Louise Goffin has more than paid her dues. She may be Carole King and Gerry Goffin’s daughter, but in the course of nearly forty years of writing, recording and performing, not once has she come on as a stereotypical, entitled-to-superstardom showbiz heiress. In fact, she has endured the same kinds of peaks and troughs as anyone else coping with the vagaries and capriciousness of the music industry and has conclusively shown herself over and over again to be a talent in her own right. Three times, major labels have taken her in and then ejected her unceremoniously, despite the fact that she has never submitted less than stellar work. But right now she’s riding another high as she prepares to open for her mother at Hyde Park on Sunday 3rd July, and her new collection, The Essential Louise Goffin, Vol 1, is imminent.
Photography: Ben Steinberger
“Because it’s such a big opportunity, I just went into high action mode to get everything in place,” she says, speaking on the phone from California, as she packs for London, radiating an easy warmth and vivacity. Having burst, seemingly fully formed, on to the recording scene in 1979 with the album, Kid Blue, she’s had a career characterised by perseverance and determination. She started out on David Geffen’s fabled Asylum label where her colleagues included Joni Mitchell and Eagles. Kid Blue was a striking debut – a mix of convincing rockers and singer/songwriter odes. Writing or co-writing the songs and accompanying herself on guitar and keyboards, it was clear Louise was no conveyor-belt pop tart or production-line diva. Another album came and went in 1981, and in 1984, pursuing new opportunities, Louise set out on a ten-day trip to London. “It turned into ten years,” she laughs. “I came for ten days, and then it was Christmas and I just kept staying”.

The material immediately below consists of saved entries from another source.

(** ** Starting and aborting the resources of a session *)

(** What a session started with: a slot of its own, or none; aborting gives
    the ledger back. *)
Record Resourced (P : trunkSlot -> Prop) (iface : string) (vlan : Z) (resources : simulationResources) (d' : Daemon) : Prop := {
  stLedger : Ledger (taking P (rsSlot resources)) d';
  stBusy : Busy d';
  stKnown s : P s -> Known s d';
  stSlot n : rsSlot resources = Some n ->
    slInterface n = iface /\ slVlan n = vlan /\ Known n d' /\ ~ P n;
  stAbort : Ledger P (abort resources d') /\ Busy (abort resources d') /\ onlyTrunks d' (abort resources d')
}.

Lemma taking_none P s : taking P None s <-> P s.
Proof. unfold taking. naive_solver. Qed.

Lemma started_none P iface vlan d : Ledger P d -> Busy d -> Resourced P iface vlan (mkResources None None) d.
Proof.
  intros HL Hb. split; try done.
  - eapply ledger_ext; [|exact HL]. intros s. by rewrite taking_none.
  - intros s. by apply ledger_known.
Qed.

Lemma mapped_none {A} (x : option (option A)) : x <> Some None -> mjoin x = None -> x = None.
Proof. by destruct x as [[]|]. Qed.

Lemma started_taken P iface vlan k c d previous :
  Ledger P d -> dmTrunks d !! iface = Some k -> dmCaptures d !! k = Some c -> (forall i, Idle d i -> i = iface) ->
  previous = mjoin (tcSessions c !! vlan) ->
  let n := mkSlot iface k vlan (length (tcTransports c)) in
  let d' := onCapture k (fun _ => attached vlan c) d in
  Resourced P iface vlan (mkResources (Some n) previous) d'.
Proof.
  intros HL Ht Hk Hi Hprev. cbv zeta. assert (Sturdy c) as Hs by by eapply capture_sturdy.
  pose proof (taken_busy P d iface k c HL Ht Hk vlan Hi) as Hb. split.
  - by apply taken_ledger.
  - done.
  - intros s HP. eapply taken_known; [done..|]. by eapply ledger_known.
  - intros n [= <-]. split_and!; [done|done|by eapply taken_new|]. intros HP.
    by eapply taken_fresh; [exact Hk|by eapply ledger_known|].
  - unfold abort, rollback. simpl. destruct previous as [t|].
    + symmetry in Hprev. apply mjoin_some in Hprev.
      destruct (restored_ledger P d iface k c HL Ht Hk vlan t Hprev) as (HL' & Hkn & Hid).
      destruct (closeSlot_ledger P _ _ HL' Hkn) as [HL'' Hid']. split; [|split].
      * eapply ledger_ext; [|exact HL'']. intros s. split; [by intros [? _]|]. intros HP. split; [done|].
        eapply taken_fresh; [exact Hk|]. by eapply ledger_known.
      * intros i H. destruct (Hid' i H) as [_ H']. by apply (Hb i), Hid.
      * eapply onlyTrunks_on, closeSlot_only.
    + assert (tcSessions c !! vlan = None) as Hn by (apply mapped_none; [apply Hs|done]).
      pose proof (taken_ledger P d iface k c HL Ht Hk vlan) as HL'.
      pose proof (taken_new d iface k c Ht Hk vlan) as Hkn. split; [by apply untaken_ledger|]. split.
      * eapply closeSlot_busy; [exact HL'|exact Hkn|]. intros i H. by apply Hb in H.
      * apply closeSlot_only.
Qed.

Lemma startTrunk_spec P iface vlan replacing env d :
  Ledger P d -> Busy d ->
  match startTrunkSimulationResources iface vlan replacing env d with
  | (d', inl resources) => onlyTrunks d d' /\ Resourced P iface vlan resources d'
  | (d', inr _) => onlyTrunks d d' /\ Ledger P d' /\ Busy d'
  end.
Proof.
  intros HL Hb. unfold startTrunkSimulationResources.
  destruct (evDryRun env); [destruct (evStackStarts env); (split; [done|]); [by apply started_none|done]|].
  destruct (evTargetsValid env); [|done]. simpl.
  pose proof (openTrunk_spec P iface env d HL) as Ho. destruct (openTrunk iface env d) as [d1 [k|]]; [|by subst].
  destruct Ho as (HL1 & Ht & Honly & Hid). pose proof HL1 as (_ & Hc & _). destruct (Hc _ _ Ht) as (c & Hk & Hs). rewrite Hk.
  assert (forall i, Idle d1 i -> i = iface) as Hi by (intros i H; destruct (Hid i H) as [?|H']; [done|by apply Hb in H']).
  pose proof (acquire_spec vlan replacing c) as Ha. destruct (acquireTrunkTransport vlan replacing c) as [c' [[t previous]|err]].
  - destruct Ha as (-> & -> & Hprev & _).
    pose proof (started_taken P iface vlan k c d1 previous HL1 Ht Hk Hi Hprev) as Hst. cbv zeta in Hst.
    destruct (evStackStarts env).
    + done.
    + pose proof (taken_ledger P d1 iface k c HL1 Ht Hk vlan) as HL2. pose proof (taken_new d1 iface k c Ht Hk vlan) as Hkn.
      destruct previous as [t|].
      * symmetry in Hprev. apply mjoin_some in Hprev.
        destruct (restored_ledger P d1 iface k c HL1 Ht Hk vlan t Hprev) as (HL' & _ & Hid').
        split; [|split; [by apply closeUnused_ledger|]].
        -- eapply onlyTrunks_trans; [exact Honly|]. do 2 eapply onlyTrunks_on. apply closeUnused_only.
        -- intros i H. destruct (closeUnused_idle _ _ _ _ HL' H) as [_ H']. by apply (stBusy _ _ _ _ _ Hst i), Hid'.
      * assert (tcSessions c !! vlan = None) as Hn by (apply mapped_none; [apply Hs|done]).
        destruct (stAbort _ _ _ _ _ Hst) as (HL' & Hb' & Ho'). split; [|by split].
        eapply onlyTrunks_trans; [exact Honly|]. by eapply onlyTrunks_on.
  - destruct Ha as (-> & -> & Herr). split; [done|]. split; [done|]. intros i H. pose proof (Hi i H) as ->.
    destruct H as (j & c0 & E & E' & He & Hf). rewrite Ht in E. injection E as <-. rewrite Hk in E'. injection E' as <-.
    destruct Herr as [[? _]|[[o Ho] _]]; [congruence|]. by rewrite He in Ho.
Qed.

Lemma startResources_spec P req replacing env d :
  Ledger P d -> Busy d ->
  let vlan := if bool_decide (sqAttachmentMode req = ModeTrunk) then sqAccessVLAN req else nativeVLANKey in
  match startResourcesForRequest req replacing env d with
  | (d', inl resources) =>
      onlyTrunks d d' /\ Resourced P (sqInterface req) vlan resources d' /\
      (is_Some (rsSlot resources) -> sqAttachmentMode req = ModeTrunk \/ sqAttachmentMode req = ModeAccess)
  | (d', inr _) => onlyTrunks d d' /\ Ledger P d' /\ Busy d'
  end.
Proof.
  intros HL Hb. unfold startResourcesForRequest. cbv zeta. case_bool_decide as Hm.
  - pose proof (startTrunk_spec P (sqInterface req) (sqAccessVLAN req) replacing env d HL Hb) as H.
    destruct (startTrunkSimulationResources _ _ _ _ _) as [d' [r|]]; [|done]. destruct H. split_and!; [done..|]. by left.
  - destruct (bool_decide _ && _ && _) eqn:Ea.
    + apply andb_true_iff in Ea as [[Ha%bool_decide_eq_true _]%andb_true_iff _].
      pose proof (startTrunk_spec P (sqInterface req) nativeVLANKey replacing env d HL Hb) as H.
      destruct (startTrunkSimulationResources _ _ _ _ _) as [d' [r|]]; [|done]. destruct H. split_and!; [done..|]. by right.
    + unfold startSimulationResources. repeat case_match; simplify_eq; try done.
      split; [done|]. split; [by apply started_none|]. by intros [? ?].
Qed.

Initially, she was taken in by the Stiff label and it’s easy to imagine her alongside their other signings, perhaps pushed as a kind of Rachel-Sweet-who-writes-songs-and-plays-instruments or an American Kirsty Maccoll. When the deal with Stiff went nowhere, Louise moved to Warners where, toiling with super-producers Steve Jolley and Tony Swain, she created the album, This Is The Place, a highly persuasive, grownup pop confection, flavoured with all the late 80s state-of-the-art, studio trappings. “They did an amazing job on the songs,” she says, “but it was light and pop for me. A lot of things were programmed and I’d been used to playing with bands”.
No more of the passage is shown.